Learning outcomes (after completion of the course the student should be able to)
Based on previous knowledge of the Periodic Table you should be able to describe the characteristics of the main group elements. Based on electrostatic interaction and simple molecular orbital theory you should be able to derive the three-dimensional structure of coordination compounds of the early transition metals. Using simple theoretical models, including molecular orbital theory, crystal field theory and coulomb forces, you should be able to describe how chemical bonds form and break. You should be able to account for the structural changes and energy changes taking place during: substitution of saturated and unsaturated carbon, addition to unsaturated carbon and elimination. You should also be able to determine if a reaction is sufficiently displaced towards the product and the reaction rate is high enough to be practical. You should be able to describe the basic reaction steps in homogeneous metal catalysis.
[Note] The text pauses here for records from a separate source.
Lemma J_handle cf fuel e s s' :
  chained_inv s → J s → typed_event e → fair_event nodes U W false hs_safety s e → handle cf fuel e s = Ok (s', ()) → J s'.
Proof.
  intros CI HJ Ht He H'. destruct e as [b [qc|]|v|? ? [?|]| |view payload now|n pr view now| |]; try done; simpl in He; try (by destruct He).
  - destruct He as (Hb & Hq & Hc & Hid & Hp), Ht as [Htb Htq]. cbn in H'.
    apply prog_bind_ok in H' as (s1 & a & H1 & H'). injection H1 as <- <-.
    apply prog_bind_ok in H' as (s1 & r & H1 & H'). apply ret_ok in H' as [-> _].
    destruct (keeps_alloc qc Htq s (set_store s (store s ++ [qc])) (Some (length (store s))) CI) as (CI1 & _ & _); [reflexivity|].
    eapply (J_ProcessBlock cf fuel (with_QC b (Some (length (store s))))); [exact CI1|done|by apply J_alloc| | |done|exact H1].
    + by eapply (good_parent nodes U _ b qc).
    + exists qc. split; [|done]. apply qc_deref_ok. eexists. split; [done|]. by apply list_lookup_middle.
  - eapply (J_ProcessVote cf v s); [done|done|done|done|exact H'].
  - destruct He as [Hle Hb]. apply prog_bind_ok in H' as (s1 & b & H1 & H').
    specialize (Hb s1 b H1). destruct (keeps_MakeProposal view payload Hh Ht s s1 b CI H1) as (_ & _ & Htb).
    change (MakeProposal view payload s = Ok (s1, b)) in H1.
    apply prog_bind_ok in H1 as (s2 & p & H2 & H1). apply forkChoice_high in H2 as [-> ->].
    apply prog_bind_ok in H1 as (s2 & q & H2 & H1). apply outcome_bind_ok in H2 as (q' & Hq & H2). injection H2 as <- <-.
    apply prog_bind_ok in H1 as (s2 & st & H2 & H1). apply gets_ok in H2 as [-> ->]. apply lift_ok in H1 as [-> H1].
    apply MakeBlock_ok in H1 as (Hv & Hqc & Hprev & _). apply prog_bind_ok in H' as (s2 & r & H' & H2). apply ret_ok in H2 as [-> _].
    eapply (J_own_block cf fuel b); try done. lia.
  - destruct He as [Hle Hb]. apply prog_bind_ok in H' as (s1 & b & H1 & H').
    specialize (Hb s1 b H1). destruct (keeps_MakePProposal n pr view Hh Ht s s1 b CI H1) as (_ & _ & Htb).
    change (MakePProposal n pr view s = Ok (s1, b)) in H1.
    apply prog_bind_ok in H1 as (s2 & p & H2 & H1). apply forkChoice_high in H2 as [-> ->].
    apply prog_bind_ok in H1 as (s2 & batch & H2 & H1). apply lift_ok in H2 as [-> _].
    apply prog_bind_ok in H1 as (s2 & q & H2 & H1). apply outcome_bind_ok in H2 as (q' & Hq & H2). injection H2 as <- <-.
    apply prog_bind_ok in H1 as (s2 & st & H2 & H1). apply gets_ok in H2 as [-> ->]. apply lift_ok in H1 as [-> H1].
    apply MakePBlock_ok in H1 as (Hv & Hqc & Hprev & _). apply prog_bind_ok in H' as (s2 & r & H' & H2). apply ret_ok in H2 as [-> _].
    eapply (J_own_block cf fuel b); try done. lia.
  - apply modify_ok in H' as ->. apply (J_advance s 0); [by unfold_ints|done|lia].
Qed.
You should be able to suggest reactions and suitable reagents for building new, simple organic molecules by forming new bonds, especially carbon-carbon bonds, or to convert one functional group to another, i.e., rudimentary synthesis planning. You should be able to understand mechanisms, and based on these, state uses and limitations of a limited number of important reactions such as reactions of carbonyl groups, organo-radical reactions and homogenous catalysis. You should be able to identify molecules by simple analysis based on, IR, 1H-NMR, 13C-NMR and MS spectra and recognize that a compounds three-dimensional structure may be determined by X-ray diffraction. You should be able to perform basic inorganic and organic laboratory work. You should be able to make simple risks assessment associated with inorganic and organic compounds and their use in laboratory work. You should be able to obtain chemical information and communicate this information to others.Content
Inorganic and organic chemistry, ranging from superconductors, semiconductors, petroleum compounds, food additives, pharmaceuticals and vitamins to biological structures. How these are constructed, why they have the properties they do, how to make them and what you can make from them are issues addressed in these two disciplines. Good knowledge in these areas is important to understand and acquire new knowledge, for example in biochemistry, polymer chemistry, chemical hazards, and environmental sciences, and for many applications in these areas. Knowledge of inorganic and organic chemistry is also necessary to understand many of today's key industrial processes. Many modern applications and much research is performed in the border area between the two disciplines, e.g. in the fields of catalysis, chemical synthesis, modern materials and more.Organisation
Lectures, tutorials, practical/online laboratory exercises and self-study. The laboratory exercises are compulsory for the course.Literature
1. Chemical Principles: The Quest for Insight, PW Atkins and LL Jones, WH Freeman and Company, New York, any edition,or Chemistry3, Burrows/Holman/Parsons/Pilling/Price, Oxford University Press, any edition
and
2. Organic Chemistry, Oxford University Press, Oxford, J. Clayden, N. Greeves, S. Warren, any edition
Examination including compulsory elements
The theory part is assessed by a written examination after the course and by a compulsory shorter written test during the course. The practical part is examined through a number of laboratory classes.The course examiner may assess individual students in other ways than what is stated above if there are special reasons for doing so, for example if a student has a decision from Chalmers on educational support due to disability.